--- Extracted records Enclosed Below ---
(** * Smart Real Estate Dashboard: the data pipeline of [app.py]

    The script loads a CSV into a pandas DataFrame, coerces five columns to
    numbers, drops the rows without a price or an area, derives three
    columns, filters the frame by the sidebar selections and renders
    aggregates and a comparison of selected listings.

    A DataFrame is modelled as the list of its rows, in index order.  A
    float64 cell is a primitive [float] (IEEE 754 binary64, as numpy has
    it); a missing number is NaN, as in pandas.  The loader is modelled
    twice: in [Typed] with the dtype of each numeric column (int64 or
    float64, decided over the whole column) and the index labels of the
    rows, and, for the rest of the pipeline, with the numeric columns held
    in float64, which is what [Typed] computes when the columns are float64
    ([load_data_float64]).  The cells of the text
    columns (ad_id, city, type, rent, furnished) are [string]s: the sidebar
    sorts the distinct values of each of them (lines 45-58), which Python
    refuses for a column that mixes text with blank cells, so the frames
    that reach the filter hold text there. *)

From Stdlib Require Import List String Ascii Bool Arith ZArith Lia.
From Stdlib Require Import Floats Sorted Permutation.
From Stdlib Require Reals Lra Field.
From Stdlib Require OrderedTypeEx.
Import ListNotations.

Local Open Scope string_scope.
Local Open Scope list_scope.

(** ** Missing values *)

(** [pd.isna] on a float64 cell: NaN is pandas' missing-value marker. *)
Definition isna (x : float) : bool := PrimFloat.is_nan x.

(** A signed zero of the binary64 format. *)
Definition sf_zero (x : spec_float) : Prop := exists s, x = S754_zero s.

(** ** Data model *)

(** A cell of a column as [pd.read_csv] leaves it: a number (a blank cell
    is NaN) or, in a column that holds text, a string. *)
Inductive cell : Type :=
  | CNum (x : float)
  | CStr (s : string).

(** A row of the frame returned by [pd.read_csv]. *)
Record RawRow : Type := mkRawRow {
  raw_ad_id : string;
  raw_city : string;
  raw_type : string;
  raw_rent : string;
  raw_furnished : string;
  raw_price : cell;
  raw_area : cell;
  raw_bedrooms : cell;
  raw_bathrooms : cell;
  raw_level : cell
}.

(** A row after the [num_cols] loop: the five columns are float64. *)
Record Row : Type := mkRow {
  ad_id : string;
  city : string;
  type_ : string;
  rent : string;
  furnished : string;
  price : float;
  area : float;
  bedrooms : float;
  bathrooms : float;
  level : float
}.

(** A row of the frame [load_data] returns: the CSV's columns and the three
    engineered ones. *)
Record Listing : Type := mkListing {
  cols :> Row;
  rooms : float;
  price_per_m2 : float;
  log_price : float
}.

Definition DataFrame : Type := list Listing.

(** ** Dataset loader ([load_data], lines 23-34) *)

(** The loader on numeric columns that are float64: the columns of a CSV
    in which a cell is blank, fractional or fails coercion.  Columns of
    integers are int64 in pandas; the loader with the dtypes follows. *)
Section Loader.

(** The two numeric routines of pandas and numpy that the loader calls:
    the string-to-number parser behind [pd.to_numeric] ([None] when the text
    is not a number) and [np.log1p]. *)
Variable str_to_float : string -> option float.
Variable log1p : float -> float.

(** [pd.to_numeric(df[c], errors="coerce")] on one cell. *)
Definition to_numeric (c : cell) : float :=
  match c with
  | CNum x => x
  | CStr s => match str_to_float s with
              | Some x => x
              | None => PrimFloat.nan
              end
  end.

(** A cell fails numeric coercion when it is text that does not parse. *)
Definition fails_coercion (c : cell) : Prop :=
  exists s, c = CStr s /\ str_to_float s = None.

(** The loop over [num_cols]. *)
Definition coerce_num_cols (r : RawRow) : Row :=
  {| ad_id := raw_ad_id r;
     city := raw_city r;
     type_ := raw_type r;
     rent := raw_rent r;
     furnished := raw_furnished r;
     price := to_numeric (raw_price r);
     area := to_numeric (raw_area r);
     bedrooms := to_numeric (raw_bedrooms r);
     bathrooms := to_numeric (raw_bathrooms r);
     level := to_numeric (raw_level r) |}.

(** [df.dropna(subset=["price", "area"])] keeps the rows where neither is NA. *)
Definition notna_price_area (r : Row) : bool :=
  negb (isna (price r)) && negb (isna (area r)).

Definition dropna_price_area (df : list Row) : list Row :=
  filter notna_price_area df.

(** Feature engineering, lines 31-33. *)
Definition feature_engineering (r : Row) : Listing :=
  {| cols := r;
     rooms := (bedrooms r + bathrooms r)%float;
     price_per_m2 := (price r / area r)%float;
     log_price := log1p (price r) |}.

Definition load_data (csv : list RawRow) : DataFrame :=
  map feature_engineering (dropna_price_area (map coerce_num_cols csv)).

End Loader.

(** ** The loader with the columns' dtypes *)

(** An integer as a float64: the nearest number, ties to even.  It is
    numpy's cast of an int64 to float64 and Python's comparison of an int
    with a float. *)
Definition float_of_int (z : Z) : float :=
  SF2Prim (binary_normalize prec emax z 0 false).

(** An int64 holds the integers from -2^63 to 2^63 - 1; its arithmetic
    wraps around. *)
Definition int64_range (z : Z) : Prop := (- 2 ^ 63 <= z < 2 ^ 63)%Z.

Definition wrap64 (z : Z) : Z := ((z + 2 ^ 63) mod 2 ^ 64 - 2 ^ 63)%Z.

(** [pd.read_csv] and [pd.to_numeric] decide the dtype of a column over all
    its cells: int64 when every cell is an integer, float64 as soon as one
    cell is blank, fractional or fails coercion.  This module models the
    loader with the dtypes and with the index labels that [dropna] keeps;
    [load_data] above is the case where the numeric columns are float64. *)
Module Typed.

(** A number in a numeric column. *)
Inductive num : Type :=
  | Int64 (z : Z)
  | Float64 (x : float).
--- End of Enclosed Extracted records ---
Exercise objective = Only those lines running from the one containing "End Loader." through the last line of the data above are to be copied, exactly, with both ends included.

Solved problem =
End Loader.

(** ** The loader with the columns' dtypes *)

(** An integer as a float64: the nearest number, ties to even.  It is
    numpy's cast of an int64 to float64 and Python's comparison of an int
    with a float. *)
Definition float_of_int (z : Z) : float :=
  SF2Prim (binary_normalize prec emax z 0 false).

(** An int64 holds the integers from -2^63 to 2^63 - 1; its arithmetic
    wraps around. *)
Definition int64_range (z : Z) : Prop := (- 2 ^ 63 <= z < 2 ^ 63)%Z.

Definition wrap64 (z : Z) : Z := ((z + 2 ^ 63) mod 2 ^ 64 - 2 ^ 63)%Z.

(** [pd.read_csv] and [pd.to_numeric] decide the dtype of a column over all
    its cells: int64 when every cell is an integer, float64 as soon as one
    cell is blank, fractional or fails coercion.  This module models the
    loader with the dtypes and with the index labels that [dropna] keeps;
    [load_data] above is the case where the numeric columns are float64. *)
Module Typed.

(** A number in a numeric column. *)
Inductive num : Type :=
  | Int64 (z : Z)
  | Float64 (x : float).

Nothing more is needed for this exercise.